(** * MatrixBench: a shallow embedding of [bench/MatrixBench.cpp]

    The file under study is a timing harness: five benchmark classes derived
    from [MatrixBench], a global counter used to defeat dead-code
    elimination, and five registrations.  The development below embeds the
    classes as state transformers over an explicit program state (the global
    counter together with the fields of the benchmark object) and proves the
    properties stated about them. *)

From Stdlib Require Import ZArith QArith Qcanon Lia.
From Stdlib Require Import Floats.SpecFloat.
From Stdlib Require Import Qpower.
From stdpp Require Import base numbers fin vector list strings.
From Equations Require Import Equations.

Set Default Proof Using "Type".
Local Open Scope Z_scope.

(** ** Machine integers

    [int] is a 32-bit two's complement integer.  Arithmetic on it is written
    with its wrap-around made explicit. *)

Definition INT_MIN : Z := - 2 ^ 31.
Definition INT_MAX : Z := 2 ^ 31 - 1.

Definition wrap_int (z : Z) : Z := (z + 2 ^ 31) mod 2 ^ 32 - 2 ^ 31.

(** ** Floating-point formats

    [float] is IEEE 754 binary32 and [double] is binary64.  The operations
    are those of [SpecFloat] at the two precisions; every operation rounds
    its exact result to nearest-even in the format of its operands. *)

Module IEEE.

Definition prec32 : Z := 24.
Definition emax32 : Z := 128.
Definition prec64 : Z := 53.
Definition emax64 : Z := 1024.

Variant float32 := F32 (x : spec_float).
Variant float64 := F64 (x : spec_float).

Definition bits32 (x : float32) : spec_float := let 'F32 v := x in v.
Definition bits64 (x : float64) : spec_float := let 'F64 v := x in v.

(** Conversion of a value to the format with precision [prec]: exact when
    the value is representable, rounded to nearest-even otherwise. *)
Definition convert (prec emax : Z) (x : spec_float) : spec_float :=
  match x with
  | S754_finite s m e => binary_round prec emax s m e
  | _ => x
  end.

Definition mul32 (x y : float32) : float32 :=
  F32 (SFmul prec32 emax32 (bits32 x) (bits32 y)).
Definition add32 (x y : float32) : float32 :=
  F32 (SFadd prec32 emax32 (bits32 x) (bits32 y)).
Definition mul64 (x y : float64) : float64 :=
  F64 (SFmul prec64 emax64 (bits64 x) (bits64 y)).
Definition add64 (x y : float64) : float64 :=
  F64 (SFadd prec64 emax64 (bits64 x) (bits64 y)).

(** [(double)x] for a [float] x. *)
Definition widen (x : float32) : float64 :=
  F64 (convert prec64 emax64 (bits32 x)).
(** [static_cast<float>(x)] for a [double] x. *)
Definition narrow (x : float64) : float32 :=
  F32 (convert prec32 emax32 (bits64 x)).

(** The value [m * 2^e] as a number of the given format. *)
Definition of_Z32 (m e : Z) : float32 :=
  F32 (binary_normalize prec32 emax32 m e false).
Definition of_Z64 (m e : Z) : float64 :=
  F64 (binary_normalize prec64 emax64 m e false).

(** The exact rational value of a finite number; zero for the others. *)
Definition SF2Q (x : spec_float) : Q :=
  match x with
  | S754_finite s m e =>
      let v := (inject_Z (Z.pos m) * Qpower 2 e)%Q in
      if s then Qopp v else v
  | _ => 0%Q
  end.

End IEEE.

(** ** Interpretations of the arithmetic

    The benchmark bodies are written once, over an interpretation of the two
    C++ arithmetic types.  Two interpretations are used: the machine one
    (IEEE binary32 and binary64) and the exact one, in which both types are
    the rationals and the conversions are the identity. *)

Class Arith := {
  float : Type;
  double : Type;
  fmul : float -> float -> float;
  fadd : float -> float -> float;
  dmul : double -> double -> double;
  dadd : double -> double -> double;
  float_to_double : float -> double;
  double_to_float : double -> float;
  lit_0f : float;     (* 0.0f *)
  lit_1f : float;     (* 1.0f *)
  lit_1_5f : float;   (* 1.5f *)
  lit_0 : double;     (* 0.0 *)
  lit_1 : double;     (* 1.0 *)
}.

Definition ieee_arith : Arith := {|
  float := IEEE.float32;
  double := IEEE.float64;
  fmul := IEEE.mul32;
  fadd := IEEE.add32;
  dmul := IEEE.mul64;
  dadd := IEEE.add64;
  float_to_double := IEEE.widen;
  double_to_float := IEEE.narrow;
  lit_0f := IEEE.F32 (S754_zero false);
  lit_1f := IEEE.of_Z32 1 0;
  lit_1_5f := IEEE.of_Z32 3 (-1);
  lit_0 := IEEE.F64 (S754_zero false);
  lit_1 := IEEE.of_Z64 1 0;
|}.

Definition exact_arith : Arith := {|
  float := Qc;
  double := Qc;
  fmul := Qcmult;
  fadd := Qcplus;
  dmul := Qcmult;
  dadd := Qcplus;
  float_to_double := fun x => x;
  double_to_float := fun x => x;
  lit_0f := 0%Qc;
  lit_1f := 1%Qc;
  lit_1_5f := Q2Qc (3 # 2);
  lit_0 := 0%Qc;
  lit_1 := 1%Qc;
|}.

(** ** The library the benchmarks drive

    [SkMatrix], [SkScalar] and [SkRandom] are declared in headers that are
    not part of the file under study.  They are taken as an interface; the
    benchmark bodies and every theorem quantify over its implementations. *)

Class SkiaLib `{Arith} := {
  SkScalar : Type;
  SkMatrix : Type;
  SkRandom : Type;
  (* conversions between scalars and the arithmetic types *)
  SkFloatToScalar : float -> SkScalar;
  SkScalarToFloat : SkScalar -> float;
  SkScalarToDouble : SkScalar -> double;
  (* SkMatrix: default construction, the setters, and the observers *)
  SkMatrix_default : SkMatrix;
  reset : SkMatrix -> SkMatrix;
  setScale : SkScalar -> SkScalar -> SkMatrix -> SkMatrix;
  setTranslate : SkScalar -> SkScalar -> SkMatrix -> SkMatrix;
  preScale : SkScalar -> SkScalar -> SkMatrix -> SkMatrix;
  mat_eq : SkMatrix -> SkMatrix -> bool;      (* operator== *)
  getType : SkMatrix -> Z;                    (* the type mask, as an int *)
  (* SkRandom: default construction and one draw *)
  SkRandom_default : SkRandom;
  nextSScalar1 : SkRandom -> SkScalar * SkRandom;
}.

(** The one law of the library the benchmarks rely on: matrices that were
    both reset compare equal. *)
Definition reset_matrices_equal `{SkiaLib} : Prop :=
  forall m m' : SkMatrix, mat_eq (reset m) (reset m') = true.

(** ** Program state

    The state a call can touch: the global counter and the fields of the
    benchmark object the method is called on. *)

Record World (Obj : Type) := mkWorld {
  gMatrixBench_NonStaticGlobal : Z;
  self : Obj;
}.
Arguments mkWorld {Obj} _ _.
Arguments gMatrixBench_NonStaticGlobal {Obj} _.
Arguments self {Obj} _.

Definition set_self {Obj} (o : Obj) (w : World Obj) : World Obj :=
  mkWorld (gMatrixBench_NonStaticGlobal w) o.

(** ** class MatrixBench *)

Record MatrixBench := { fName : string }.

Definition N : Z := 100000.

(** [fName.printf("matrix_%s", name)] *)
Definition MatrixBench_ctor (name : string) : MatrixBench :=
  {| fName := "matrix_" +:+ name |}.

(** The virtual interface: a derived class supplies [performTest] and
    carries the [MatrixBench] sub-object. *)
Class MatrixBenchClass (Obj : Type) := {
  INHERITED : Obj -> MatrixBench;
  performTest : World Obj -> World Obj;
}.

Definition onGetName `{MatrixBenchClass Obj} (o : Obj) : string :=
  fName (INHERITED o).

Section OnDraw.
Context {S : Type} (body : S -> S).

(** [for (int i = 0; i < N; i++) body;] from the state in which the
    counter holds [i]. *)
Equations? for_loop (i : Z) (s : S) : S by wf (Z.to_nat (N - i)) lt :=
  for_loop i s with decide (i < N) := {
    | left _ => for_loop (wrap_int (i + 1)) (body s)
    | right _ => s }.
Proof.
  assert (i < wrap_int (i + 1)) as Hadv; [|lia].
  unfold wrap_int, N in *. destruct (decide (- 2 ^ 31 <= i)) as [Hlo|Hlo].
  - rewrite Z.mod_small; lia.
  - pose proof (Z.mod_pos_bound (i + 1 + 2 ^ 31) (2 ^ 32) ltac:(lia)). lia.
Qed.
End OnDraw.

(** [MatrixBench::onDraw]; the canvas argument is not used. *)
Definition onDraw `{MatrixBenchClass Obj} (w : World Obj) : World Obj :=
  for_loop performTest 0 w.

(** Instrumentation used to count calls: the body paired with a tally. *)
Definition counting {S : Type} (body : S -> S) (cs : nat * S) : nat * S :=
  (Datatypes.S (fst cs), body (snd cs)).

(** ** The dead-code elimination guard *)

(** [++gMatrixBench_NonStaticGlobal] *)
Definition incr_global {Obj} (w : World Obj) : World Obj :=
  mkWorld (wrap_int (gMatrixBench_NonStaticGlobal w + 1)) (self w).

(** [always_do(pred)] *)
Definition always_do {Obj} (pred : bool) (w : World Obj) : World Obj :=
  if pred then incr_global w else w.

(** An [int] used as a condition is true when it is not zero. *)
Definition int_to_bool (z : Z) : bool := negb (z =? 0).

(** ** class EqualsMatrixBench *)

Module EqualsMatrixBench.
Section WithLib.
Context `{SkiaLib}.

Record t := { base : MatrixBench }.

Definition ctor : t := {| base := MatrixBench_ctor "equals" |}.

Definition performTest (w : World t) : World t :=
  let m0 := SkMatrix_default in
  let m1 := SkMatrix_default in
  let m2 := SkMatrix_default in
  let m0 := reset m0 in
  let m1 := reset m1 in
  let m2 := reset m2 in
  let w := always_do (mat_eq m0 m1) w in
  let w := always_do (mat_eq m1 m2) w in
  let w := always_do (mat_eq m2 m0) w in
  let w := always_do (int_to_bool (getType m0)) w in
  let w := always_do (int_to_bool (getType m1)) w in
  let w := always_do (int_to_bool (getType m2)) w in
  w.

Definition bench : MatrixBenchClass t :=
  Build_MatrixBenchClass t base performTest.
End WithLib.
End EqualsMatrixBench.

(** ** class ScaleMatrixBench *)

Module ScaleMatrixBench.
Section WithLib.
Context `{SkiaLib}.

Record t := {
  base : MatrixBench;
  fM0 : SkMatrix; fM1 : SkMatrix; fM2 : SkMatrix;
  fSX : SkScalar; fSY : SkScalar;
}.

Definition set_fM0 (m : SkMatrix) (o : t) : t :=
  {| base := base o; fM0 := m; fM1 := fM1 o; fM2 := fM2 o;
     fSX := fSX o; fSY := fSY o |}.
Definition set_fM1 (m : SkMatrix) (o : t) : t :=
  {| base := base o; fM0 := fM0 o; fM1 := m; fM2 := fM2 o;
     fSX := fSX o; fSY := fSY o |}.
Definition set_fM2 (m : SkMatrix) (o : t) : t :=
  {| base := base o; fM0 := fM0 o; fM1 := fM1 o; fM2 := m;
     fSX := fSX o; fSY := fSY o |}.
Definition set_fSX (x : SkScalar) (o : t) : t :=
  {| base := base o; fM0 := fM0 o; fM1 := fM1 o; fM2 := fM2 o;
     fSX := x; fSY := fSY o |}.
Definition set_fSY (y : SkScalar) (o : t) : t :=
  {| base := base o; fM0 := fM0 o; fM1 := fM1 o; fM2 := fM2 o;
     fSX := fSX o; fSY := y |}.

(** The object as it is when the constructor body starts: the base
    sub-object is constructed, the matrices are default-constructed, and
    the two scalars hold whatever the storage held ([rawX], [rawY]). *)
Definition at_entry (rawX rawY : SkScalar) : t :=
  {| base := MatrixBench_ctor "scale";
     fM0 := SkMatrix_default; fM1 := SkMatrix_default;
     fM2 := SkMatrix_default;
     fSX := rawX; fSY := rawY |}.

(** The four statements of the constructor body, in source order. *)
Definition ctor_reset (o : t) : t := set_fM0 (reset (fM0 o)) o.
Definition ctor_setScale (o : t) : t :=
  set_fM1 (setScale (fSX o) (fSY o) (fM1 o)) o.
Definition ctor_setTranslate (o : t) : t :=
  set_fM2 (setTranslate (fSX o) (fSY o) (fM2 o)) o.
(** [fSX = fSY = SkFloatToScalar(1.5f)]: [fSY] is assigned first and
    [fSX] receives the value of that assignment. *)
Definition ctor_assign (o : t) : t :=
  let o := set_fSY (SkFloatToScalar lit_1_5f) o in
  set_fSX (fSY o) o.

Definition ctor_calls (o : t) : t :=
  ctor_setTranslate (ctor_setScale (ctor_reset o)).

Definition ctor_body (o : t) : t := ctor_assign (ctor_calls o).

Definition ctor (rawX rawY : SkScalar) : t :=
  ctor_body (at_entry rawX rawY).

Definition performTest (w : World t) : World t :=
  let m := SkMatrix_default in
  let m := fM0 (self w) in
  let m := preScale (fSX (self w)) (fSY (self w)) m in
  let m := fM1 (self w) in
  let m := preScale (fSX (self w)) (fSY (self w)) m in
  let m := fM2 (self w) in
  let m := preScale (fSX (self w)) (fSY (self w)) m in
  w.

Definition bench : MatrixBenchClass t :=
  Build_MatrixBenchClass t base performTest.
End WithLib.
End ScaleMatrixBench.

(** ** The 3x3 arrays of the concatenation benchmarks

    The three concat classes declare the same fields, [mya], [myb] and
    [myr], arrays of nine elements; [performTest] reaches them through the
    pointers [a], [b] and [r] and [muladdmul] writes through the pointer it
    is handed.  A pointer is the array it points into and an index. *)

Variant array_name := Mya | Myb | Myr.

#[global] Instance array_name_eq_dec : EqDecision array_name.
Proof. solve_decision. Defined.

Definition ptr : Type := array_name * fin 9.

(** [a[i]] as an lvalue, for a pointer [a] to the first element. *)
Definition elem (a : array_name) (i : fin 9) : ptr := (a, i).
Notation "a .[ i ]" := (elem a i%fin)
  (at level 1, left associativity, format "a .[ i ]").

Record ConcatFields (T : Type) := {
  base : MatrixBench;
  mya : vec T 9;
  myb : vec T 9;
  myr : vec T 9;
}.
Arguments Build_ConcatFields {T} _ _ _ _.
Arguments base {T} _.
Arguments mya {T} _.
Arguments myb {T} _.
Arguments myr {T} _.

Section Arrays.
Context {T : Type}.

Definition array_of (o : ConcatFields T) (a : array_name) : vec T 9 :=
  match a with Mya => mya o | Myb => myb o | Myr => myr o end.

◆ ◆ ◆ ◆

__WHAT YOU NEED TO DO__. Give the number of lines in the entries that contain the word "study", without any other words.

__RESULT BELOW__. 2